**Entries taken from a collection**
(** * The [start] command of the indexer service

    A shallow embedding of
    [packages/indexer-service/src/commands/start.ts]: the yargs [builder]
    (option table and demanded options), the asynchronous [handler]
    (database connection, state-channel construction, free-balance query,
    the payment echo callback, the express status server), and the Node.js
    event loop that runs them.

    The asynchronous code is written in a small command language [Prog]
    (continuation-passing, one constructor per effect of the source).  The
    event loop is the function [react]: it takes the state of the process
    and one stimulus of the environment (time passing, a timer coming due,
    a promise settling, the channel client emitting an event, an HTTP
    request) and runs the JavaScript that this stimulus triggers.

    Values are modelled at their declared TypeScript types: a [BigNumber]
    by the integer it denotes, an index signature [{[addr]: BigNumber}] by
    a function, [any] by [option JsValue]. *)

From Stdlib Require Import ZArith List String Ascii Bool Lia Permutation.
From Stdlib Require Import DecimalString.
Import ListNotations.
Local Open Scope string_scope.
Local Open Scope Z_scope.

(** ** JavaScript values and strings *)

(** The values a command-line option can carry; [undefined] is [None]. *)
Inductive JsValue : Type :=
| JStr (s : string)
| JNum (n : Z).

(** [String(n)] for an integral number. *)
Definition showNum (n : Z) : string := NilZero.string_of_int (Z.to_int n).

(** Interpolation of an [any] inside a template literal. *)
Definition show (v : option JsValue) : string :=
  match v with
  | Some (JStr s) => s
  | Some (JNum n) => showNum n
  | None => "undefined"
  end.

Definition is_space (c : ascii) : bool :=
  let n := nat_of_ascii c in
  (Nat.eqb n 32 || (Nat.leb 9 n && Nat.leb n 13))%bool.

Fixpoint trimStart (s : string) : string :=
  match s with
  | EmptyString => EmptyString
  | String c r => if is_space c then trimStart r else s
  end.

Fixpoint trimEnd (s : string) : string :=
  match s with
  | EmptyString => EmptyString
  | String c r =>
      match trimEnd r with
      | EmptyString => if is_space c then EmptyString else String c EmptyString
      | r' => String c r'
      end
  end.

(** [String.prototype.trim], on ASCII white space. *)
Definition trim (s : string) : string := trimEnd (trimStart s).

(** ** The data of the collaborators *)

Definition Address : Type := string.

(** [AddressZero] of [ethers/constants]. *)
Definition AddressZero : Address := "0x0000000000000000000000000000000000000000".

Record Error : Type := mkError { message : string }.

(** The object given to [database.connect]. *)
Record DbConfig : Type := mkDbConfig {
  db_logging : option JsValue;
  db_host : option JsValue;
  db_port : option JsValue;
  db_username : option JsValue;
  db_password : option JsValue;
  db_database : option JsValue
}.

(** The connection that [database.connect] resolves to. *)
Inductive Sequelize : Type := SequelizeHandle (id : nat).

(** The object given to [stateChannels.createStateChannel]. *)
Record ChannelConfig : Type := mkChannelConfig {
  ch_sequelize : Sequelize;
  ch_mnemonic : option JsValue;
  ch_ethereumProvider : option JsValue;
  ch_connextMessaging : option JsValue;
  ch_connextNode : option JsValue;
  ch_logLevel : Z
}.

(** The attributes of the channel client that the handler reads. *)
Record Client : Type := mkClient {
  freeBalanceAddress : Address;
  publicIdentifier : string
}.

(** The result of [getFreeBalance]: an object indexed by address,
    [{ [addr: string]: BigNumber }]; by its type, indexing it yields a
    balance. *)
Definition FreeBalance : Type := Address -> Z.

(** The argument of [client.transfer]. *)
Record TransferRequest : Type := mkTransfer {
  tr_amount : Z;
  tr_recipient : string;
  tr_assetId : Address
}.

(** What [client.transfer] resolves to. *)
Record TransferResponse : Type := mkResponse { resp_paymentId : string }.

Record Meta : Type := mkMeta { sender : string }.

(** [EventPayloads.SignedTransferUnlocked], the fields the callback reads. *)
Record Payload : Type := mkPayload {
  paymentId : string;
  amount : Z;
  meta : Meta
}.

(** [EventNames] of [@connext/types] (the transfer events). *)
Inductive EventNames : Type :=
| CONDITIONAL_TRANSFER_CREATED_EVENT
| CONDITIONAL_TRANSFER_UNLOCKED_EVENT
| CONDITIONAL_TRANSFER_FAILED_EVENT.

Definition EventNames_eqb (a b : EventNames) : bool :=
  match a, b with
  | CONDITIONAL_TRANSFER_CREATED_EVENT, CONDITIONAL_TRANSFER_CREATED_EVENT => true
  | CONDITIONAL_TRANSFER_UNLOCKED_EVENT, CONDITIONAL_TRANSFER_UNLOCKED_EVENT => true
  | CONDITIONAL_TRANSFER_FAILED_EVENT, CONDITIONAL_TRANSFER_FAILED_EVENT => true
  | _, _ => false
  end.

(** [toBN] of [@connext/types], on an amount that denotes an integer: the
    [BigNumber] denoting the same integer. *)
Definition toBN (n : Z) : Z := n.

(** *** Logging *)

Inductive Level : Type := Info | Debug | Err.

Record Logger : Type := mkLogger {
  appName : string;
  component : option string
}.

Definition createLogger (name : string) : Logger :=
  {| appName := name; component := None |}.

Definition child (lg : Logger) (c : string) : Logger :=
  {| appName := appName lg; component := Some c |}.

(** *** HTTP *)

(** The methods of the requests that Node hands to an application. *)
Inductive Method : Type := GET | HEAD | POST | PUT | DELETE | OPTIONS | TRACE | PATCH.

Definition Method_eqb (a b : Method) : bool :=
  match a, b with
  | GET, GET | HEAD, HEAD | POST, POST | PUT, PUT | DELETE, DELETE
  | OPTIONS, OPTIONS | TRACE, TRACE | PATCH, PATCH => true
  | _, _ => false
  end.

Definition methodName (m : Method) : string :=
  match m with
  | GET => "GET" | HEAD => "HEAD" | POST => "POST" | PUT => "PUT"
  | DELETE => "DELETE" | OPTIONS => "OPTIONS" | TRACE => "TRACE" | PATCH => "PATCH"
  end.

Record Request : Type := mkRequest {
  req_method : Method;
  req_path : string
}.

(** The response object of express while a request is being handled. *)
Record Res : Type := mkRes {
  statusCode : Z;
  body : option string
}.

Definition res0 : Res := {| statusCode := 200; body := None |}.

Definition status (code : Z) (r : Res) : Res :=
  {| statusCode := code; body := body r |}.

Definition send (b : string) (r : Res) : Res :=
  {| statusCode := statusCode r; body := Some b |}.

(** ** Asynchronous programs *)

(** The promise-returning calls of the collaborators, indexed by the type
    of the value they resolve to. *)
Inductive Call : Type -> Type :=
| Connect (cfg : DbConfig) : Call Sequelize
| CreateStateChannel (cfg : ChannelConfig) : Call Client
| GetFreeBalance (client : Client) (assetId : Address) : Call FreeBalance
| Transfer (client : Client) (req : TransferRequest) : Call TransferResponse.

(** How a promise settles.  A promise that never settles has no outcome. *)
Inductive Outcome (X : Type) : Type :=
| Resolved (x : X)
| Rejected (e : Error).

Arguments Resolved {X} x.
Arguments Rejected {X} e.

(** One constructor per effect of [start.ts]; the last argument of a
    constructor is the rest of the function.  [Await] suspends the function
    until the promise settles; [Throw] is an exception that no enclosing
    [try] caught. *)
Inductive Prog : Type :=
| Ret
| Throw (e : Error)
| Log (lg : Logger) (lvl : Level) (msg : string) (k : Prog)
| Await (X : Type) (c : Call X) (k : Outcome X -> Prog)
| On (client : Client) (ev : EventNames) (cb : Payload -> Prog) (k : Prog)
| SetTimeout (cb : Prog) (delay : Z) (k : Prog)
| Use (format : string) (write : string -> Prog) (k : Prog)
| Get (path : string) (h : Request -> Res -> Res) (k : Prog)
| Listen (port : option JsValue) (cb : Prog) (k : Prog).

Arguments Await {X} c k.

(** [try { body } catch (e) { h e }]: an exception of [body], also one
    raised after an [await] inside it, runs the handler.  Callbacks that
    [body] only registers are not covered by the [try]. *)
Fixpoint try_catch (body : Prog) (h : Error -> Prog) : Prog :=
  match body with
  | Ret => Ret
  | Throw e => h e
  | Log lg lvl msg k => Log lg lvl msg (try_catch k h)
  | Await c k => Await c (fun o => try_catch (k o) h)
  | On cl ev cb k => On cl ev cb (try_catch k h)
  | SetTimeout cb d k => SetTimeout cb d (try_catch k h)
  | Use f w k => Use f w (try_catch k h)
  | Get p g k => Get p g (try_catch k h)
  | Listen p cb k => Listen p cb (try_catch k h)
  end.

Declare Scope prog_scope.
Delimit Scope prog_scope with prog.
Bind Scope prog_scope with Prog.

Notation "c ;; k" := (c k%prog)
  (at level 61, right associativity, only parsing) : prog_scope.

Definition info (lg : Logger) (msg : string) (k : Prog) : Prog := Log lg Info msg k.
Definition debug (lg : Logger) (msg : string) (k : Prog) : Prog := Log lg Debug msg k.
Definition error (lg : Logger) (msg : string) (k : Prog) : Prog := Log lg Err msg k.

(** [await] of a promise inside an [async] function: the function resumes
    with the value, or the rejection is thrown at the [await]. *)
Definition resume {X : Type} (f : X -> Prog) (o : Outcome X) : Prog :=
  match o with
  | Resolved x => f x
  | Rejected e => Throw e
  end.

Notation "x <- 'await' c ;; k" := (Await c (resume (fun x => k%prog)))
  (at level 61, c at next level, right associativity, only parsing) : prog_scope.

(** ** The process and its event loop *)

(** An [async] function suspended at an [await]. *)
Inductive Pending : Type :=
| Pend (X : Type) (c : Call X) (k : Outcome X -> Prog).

**Problem details**
Every line in the records that holds the word "express" should be copied into the answer.

**Written solution**
    the payment echo callback, the express status server), and the Node.js
(** The response object of express while a request is being handled. *)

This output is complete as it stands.